Bien que Philippe Jaroussky n’ait jamais été un alto, ni par la couleur de son timbre, ni par sa tessiture, celle de Ich habe genug (BWV 82), pourtant plus grave, se révèle moins problématique que nous l’appréhendions car le chanteur semble aujourd’hui mieux gérer les changements de registre, parvenant ainsi à assumer les longues tenues de « Schlummert ein, ihr matten Augen », cette apaisante aria dans laquelle Gilles Cantagrel voit une berceuse mystique, alors que la substance, le souffle et la dynamique se dérobent dans la vigoureuse peinture des cœurs emplis de haine (« Wie jammern mich doch die verkehrten Herzen ») de la BWV 170. De manière générale, ce n’est pas seulement l’énergie des consonnes, mais celle de la déclamation qui, trop souvent, fait défaut dans ces pages exigeantes. En outre, quelques intentions justes (BWV 82), mais isolées, ne suffisent pas à structurer le discours ni encore moins à forger une interprétation. Nous en resterons aux versions autrement abouties d’Andreas Scholl ou de Damien Guillon, non sans guetter la sortie de l’enregistrement de Iestyn Davies qui doit paraître incessamment chez Hyperion (BWV 54, 82 & 170).

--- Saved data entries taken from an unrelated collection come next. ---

Lemma FindUndoPos_step env st n nAddSize st1 r : store_ok st -> 0 <= n -> 0 <= nAddSize -> (forall i, info_at st n = Some i -> fi_nUndoSize i + nAddSize < 2 ^ 32) ->
  FindUndoPos fPruneMode env st n nAddSize = Some (st1, r) ->
  store_ok st1 /\ advance st st1 /\ forall pos, r = Some pos ->
    nFile pos = n /\ 0 <= nPos pos /\ (forall i, info_at st n = Some i -> fi_nUndoSize i <= nPos pos) /\ exists i, info_at st1 n = Some i /\ fi_nUndoSize i = nPos pos + nAddSize.
Proof using Type.
  clear Hstart. intros Hok Hn Ha Hfit E. unfold FindUndoPos in E. destruct (vinfoBlockFile st !! Z.to_nat n) as [i|] eqn:Ei; [|done]. cbn [mbind option_bind] in E.
  specialize (Hfit i Ei). destruct (info_at_ok st n i Hok Ei) as [Hs [Hu _]]. rewrite wrapU_small in E by (unfold inU; lia).
  set (i' := set_nUndoSize i _) in E. destruct (set_info_step st st n i i' Hok (advance_refl st Hok) Hn Ei) as (H1 & H2 & H3); [split; [exact Hs|unfold inU; cbn; lia]|cbn; lia|cbn; lia|].
  set (stc := set_table st _ _) in *. change (rev_files (set_dirty stc n)) with (rev_files stc) in E. change (blk_files (set_dirty stc n)) with (blk_files stc) in E.
  pose proof (Allocate_preserves (e_allocate env) UNDOFILE_CHUNK_SIZE (rev_files stc) {| nFile := n; nPos := fi_nUndoSize i |} nAddSize Hu) as HA.
  destruct (FlatFileSeq_Allocate _ _ _ _ _) as [[files bytes] out]. cbn [fst] in HA.
  assert (Hold : forall j, info_at st n = Some j -> fi_nUndoSize j <= fi_nUndoSize i) by (intros j Ej; unfold info_at in Ej; rewrite Ei in Ej; injection Ej as <-; lia).
  destruct (rev_after st stc files {| nFile := n; nPos := fi_nUndoSize i |} H1 H2 Hn Hold HA) as [[H4 H5 H6 H7] H8].
  destruct out; injection E as <- <-; (split_and!; [by split|exact H8|]); [done|]. intros pos [= <-]. split_and!; [done|exact Hu|exact Hold|]. by exists i'.
Qed.

(** FindBlockPos has a limit for the size of a file, FindUndoPos has none: when the count
    of the bytes of undo data passes 2^32, the next undo data of this file is written over
    that of other blocks. *)
Theorem FindUndoPos_wraps env st n i nAddSize st1 pos :
  info_at st n = Some i -> inU 32 nAddSize -> inU 32 (fi_nUndoSize i) -> 2 ^ 32 <= fi_nUndoSize i + nAddSize ->
  FindUndoPos fPruneMode env st n nAddSize = Some (st1, Some pos) ->
  exists i1, info_at st1 n = Some i1 /\ fi_nUndoSize i1 = fi_nUndoSize i + nAddSize - 2 ^ 32 /\ fi_nUndoSize i1 < fi_nUndoSize i.
Proof using Type.
  clear Hstart. intros Ei Ha [Hu1 Hu2] Hw E. unfold FindUndoPos in E. unfold info_at in Ei. rewrite Ei in E. cbn [mbind option_bind] in E. unfold inU in *.
  assert (u32 (fi_nUndoSize i + nAddSize) = fi_nUndoSize i + nAddSize - 2 ^ 32) as Ew.
  { unfold wrapU. rewrite <-(Z.mod_small (fi_nUndoSize i + nAddSize - 2 ^ 32) (2 ^ 32)) by lia. by rewrite <-Zminus_mod_idemp_r, Z.mod_same, Z.sub_0_r by lia. }
  rewrite Ew in E. destruct (FlatFileSeq_Allocate _ _ _ _ _) as [[files bytes] []]; [done|]. injection E as <- _.
  exists (set_nUndoSize i (fi_nUndoSize i + nAddSize - 2 ^ 32)). split; [|split; [reflexivity|cbn [set_nUndoSize fi_nUndoSize]; lia]]. unfold info_at. cbn [check_pruning set_files set_dirty set_table vinfoBlockFile]. apply list_lookup_insert_eq. by eapply lookup_lt_Some.
Qed.

Lemma WriteUndoDataForBlock_step env st undo pindex hashPrev st' pindex' w :
  store_ok st -> 0 <= di_nFile pindex -> undo_fits st (di_nFile pindex) undo -> WriteUndoDataForBlock env st undo pindex hashPrev = Some (st', pindex', w) ->
  store_ok st' /\ advance st st' /\
  (IsNull_pos (GetUndoPos pindex) = true -> w = wrote tt -> undo_held st' (GetUndoPos pindex') (undo_record undo hashPrev)).
Proof using Hstart.
  intros Hok Hn [Hsize Hfit] E. unfold BlockFiles.WriteUndoDataForBlock in E. destruct (IsNull_pos (GetUndoPos pindex)) eqn:Enull; cbn [negb] in E; [|injection E as <- <- <-; split_and!; [done|by apply advance_refl|done]].
  unfold undo_size in Hsize. cbv zeta in E. rewrite (wrapU_small 32 (Z.of_nat _)), (wrapU_small 32 (Z.of_nat _ + 40)) in E by (unfold inU; lia).
  destruct (FindUndoPos _ _ _ _ _) as [[st1 r]|] eqn:Ef; [|done]. cbn [mbind option_bind] in E. apply FindUndoPos_step in Ef as (Hok1 & Ha1 & Hpos); [|done|done|lia|exact Hfit].
  destruct r as [pos|]; [|by injection E as <- <- <-]. destruct (Hpos pos eq_refl) as (Hnf & Hp & Hold & i & Ei & Hi). clear Hpos. rewrite <-Hnf in *.
  unfold UndoWriteToDisk in E. fold (undo_record undo hashPrev) in E. rewrite (wrapU_small 32 (Z.of_nat _)) in E by (unfold inU; lia).
  pose proof (WriteRecord_preserves messageStart (e_write env) (rev_files st1) pos (Z.of_nat (length (Serialize CBlockUndo_codec undo))) (undo_record undo hashPrev) Hp) as HW.
  destruct (WriteRecord _ _ _ _ _ _) as [files w1] eqn:Ew. cbn [fst] in HW. destruct (rev_after st st1 files pos Hok1 Ha1 Hn Hold HW) as [Hok2 Ha2]. set (st2 := set_files st1 _ _) in *.
  destruct w1 as [pos'| |]; [|injection E as <- <- <-; destruct (AbortNode_step st st2 true (conj Hok2 Ha2)); by split_and!|injection E as <- <- <-; by split_and!].
  destruct (info_at_ok st1 _ i Hok1 Ei) as [_ [_ Hi32]]. rewrite Hi in Hi32. pose proof (length_undo_record undo hashPrev) as Hlen. unfold undo_size in Hlen.
  apply WriteRecord_holds in Ew as (En & Ep & Hh); [|done|by apply ok_rev|done|lia].
  assert (Hheld : undo_held st2 pos' (undo_record undo hashPrev)). { split; [by rewrite En|]. rewrite En, Ep. exists i. split_and!; [done|lia|done]. }
  match type of E with mbind _ ?o = _ => destruct o as [st3|] eqn:E3; [|done] end. cbn [mbind option_bind] in E. injection E as <- <- <-.
  assert (store_ok st3 /\ advance st2 st3) as [Hok3 Ha3].
  { destruct (nFile pos' <? nLastBlockFile st2); [|injection E3 as <-; split; [done|by apply advance_refl]]. destruct (vinfoBlockFile st2 !! Z.to_nat (nFile pos')) as [j|]; [|done].
    cbn [mbind option_bind] in E3. destruct (_ =? _); [|injection E3 as <-; split; [done|by apply advance_refl]].
    apply FlushUndoFile_step in E3 as (? & ? & _); [done|done|by rewrite En]. }
  split_and!; [done|by eapply advance_trans|]. intros _ _. apply (undo_held_advance st2); [done|].
  assert (GetUndoPos {| di_nFile := nFile pos; di_nDataPos := di_nDataPos pindex; di_nUndoPos := nPos pos'; di_nStatus := Z.lor (di_nStatus pindex) BLOCK_HAVE_UNDO; di_nHeight := di_nHeight pindex; di_dirty := true |} = pos') as Epos; [|by rewrite Epos].
  unfold GetUndoPos. cbn [di_nStatus di_nFile di_nUndoPos]. destruct pos' as [n' p']. cbn [nFile nPos] in *. subst n'.
  assert (has_bits (Z.lor (di_nStatus pindex) BLOCK_HAVE_UNDO) BLOCK_HAVE_UNDO = true) as ->; [|done].
  unfold has_bits. apply negb_true_iff, Z.eqb_neq. intros H0. assert (Z.testbit (Z.land (Z.lor (di_nStatus pindex) BLOCK_HAVE_UNDO) BLOCK_HAVE_UNDO) 4 = true) by (rewrite Z.land_spec, Z.lor_spec, orb_true_r; done).
  rewrite H0, Z.bits_0 in *. done.
Qed.

(** Writing undo data without a bound: the blocks are not touched. *)
Lemma FindUndoPos_blocks env st n nAddSize st1 r : store_ok st -> 0 <= n -> FindUndoPos fPruneMode env st n nAddSize = Some (st1, r) ->
  store_ok st1 /\ same_blocks st st1 /\ forall pos, r = Some pos -> nFile pos = n /\ 0 <= nPos pos.
Proof using Type.
  clear Hstart. intros Hok Hn E. unfold FindUndoPos in E. destruct (vinfoBlockFile st !! Z.to_nat n) as [i|] eqn:Ei; [|done]. cbn [mbind option_bind] in E.
  destruct (info_at_ok st n i Hok Ei) as [Hs Hu]. set (i' := set_nUndoSize i _) in E.
  assert (info_ok i') as Hi' by (split; [exact Hs|apply wrapU_range; lia]).
  set (stc := set_dirty _ n) in E. pose proof (Allocate_preserves (e_allocate env) UNDOFILE_CHUNK_SIZE (rev_files stc) {| nFile := n; nPos := fi_nUndoSize i |} nAddSize (proj1 Hu)) as HA.
  destruct (FlatFileSeq_Allocate _ _ _ _ _) as [[files bytes] out]. cbn [fst] in HA. destruct Hok as [Hl Hf Hb Hr]. destruct (HA Hr) as [Hr' _].
  assert (store_ok (set_files stc (blk_files stc) files) /\ same_blocks st (set_files stc (blk_files stc) files)) as [[H1 H2 H3 H4] H5].
  { split; [split; cbn [stc set_files set_dirty set_table vinfoBlockFile nLastBlockFile blk_files rev_files]; [by rewrite length_insert|by apply Forall_insert|done..]|].
    split; [done|]. intros m. unfold info_at. cbn [stc set_files set_dirty set_table vinfoBlockFile]. destruct (decide (Z.to_nat m = Z.to_nat n)) as [->|Hne].
    - rewrite list_lookup_insert_eq by (by eapply lookup_lt_Some). by rewrite Ei.
    - by rewrite list_lookup_insert_ne. }
  destruct out; injection E as <- <-; (split_and!; [by split|exact H5|]); [done|]. intros pos [= <-]. split; [done|exact (proj1 Hu)].
Qed.

Lemma WriteUndoDataForBlock_blocks env st undo pindex hashPrev st' pindex' w :
  store_ok st -> 0 <= di_nFile pindex -> WriteUndoDataForBlock env st undo pindex hashPrev = Some (st', pindex', w) -> store_ok st' /\ same_blocks st st'.
Proof using Type.
  clear Hstart. intros Hok Hn E. unfold BlockFiles.WriteUndoDataForBlock in E. destruct (negb _); [by injection E as <- <- <-|].
  cbv zeta in E. destruct (FindUndoPos _ _ _ _ _) as [[st1 r]|] eqn:Ef; [|done]. cbn [mbind option_bind] in E.
  apply FindUndoPos_blocks in Ef as (Hok1 & Hb1 & Hpos); [|done..]. destruct r as [pos|]; [|by injection E as <- <- <-]. destruct (Hpos pos eq_refl) as [Hf Hp].
  unfold UndoWriteToDisk in E. match type of E with context [WriteRecord ?a ?b ?c ?d ?e ?f] => pose proof (WriteRecord_preserves a b c d e f Hp) as HW; destruct (WriteRecord a b c d e f) as [files w1] eqn:Ew end.
  cbn [fst] in HW. destruct Hok1 as [Hl Hi Hb Hr]. destruct (HW Hr) as [Hr' _].
  assert (store_ok (set_files st1 (blk_files st1) files)) as Hok2 by (by split). assert (same_blocks st (set_files st1 (blk_files st1) files)) as Hb2 by exact Hb1.
  set (st2 := set_files st1 _ _) in *. destruct w1 as [pos'| |]; [|injection E as <- <- <-; split; [by destruct Hok2|exact Hb2]|by injection E as <- <- <-].
  match type of E with mbind _ ?o = _ => destruct o as [st3|] eqn:E3; [|done] end. cbn [mbind option_bind] in E. injection E as <- <- <-.
  assert (nFile pos' = nFile pos) as En.
  { unfold WriteRecord in Ew. destruct (FlatFileSeq_Open _ _ _) as [f1 []]; [|done]. cbn [negb] in Ew. destruct (autofile_write _ _ _ _) as [f2 []]; [|done]. by injection Ew as _ <-. }
  destruct (nFile pos' <? nLastBlockFile st2); [|by injection E3 as <-]. destruct (vinfoBlockFile st2 !! Z.to_nat (nFile pos')) as [j|]; [|done].
  cbn [mbind option_bind] in E3. destruct (_ =? _); [|by injection E3 as <-]. apply FlushUndoFile_step in E3 as (Hok3 & _ & Ev & _ & Eb); [|done|by rewrite En, Hf].
  split; [done|]. eapply same_blocks_trans; [exact Hb2|]. split; [done|]. intros n. unfold info_at. by rewrite Ev.
Qed.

Prompts à se frotter à Bach, les contre-ténors sont, en revanche, nettement moins nombreux à s’intéresser à l’abondant corpus de cantates solistes de Telemann. Nous l’imaginions s’emparer, à la suite de René Jacobs et de Carlos Mena, de Ach, Herr, strafe mich nich, fresque somptueuse et aux épisodes vivement contrastés, mais Philippe Jaroussky a jeté son dévolu sur deux cantates de la Passion originellement écrites pour basse, pratiquant une transposition qui était monnaie courante à l’époque, précise Simon Heighes dans le texte de présentation. L’écriture plus mélodique, mais aussi plus théâtrale de Telemann convient manifestement mieux au musicien que celle de Bach. Die stille Nacht s’ouvre sur un accompagnato puissamment expressif auquel il imprime un élan irrésistible – avec cette fois le soutien d’instrumentistes pleinement concernés – avant de faire sienne l’affliction du Christ au mont des Oliviers. Jesus liegt in letzten Zügen retrace le parcours émotionnel du fidèle face à son martyre, de la compassion douloureuse au regain d’espoir à l’idée de la vie éternelle en passant par un attendrissement fusionnel où il brûle du désir de partager ses souffrances et de s’étendre à ses côtés, Philippe Jaroussky dispensant à nouveau cette lumière d’une ineffable douceur et renouant avec cette sensibilité frémissante qui nous fait, aujourd’hui, comme hier, chavirer.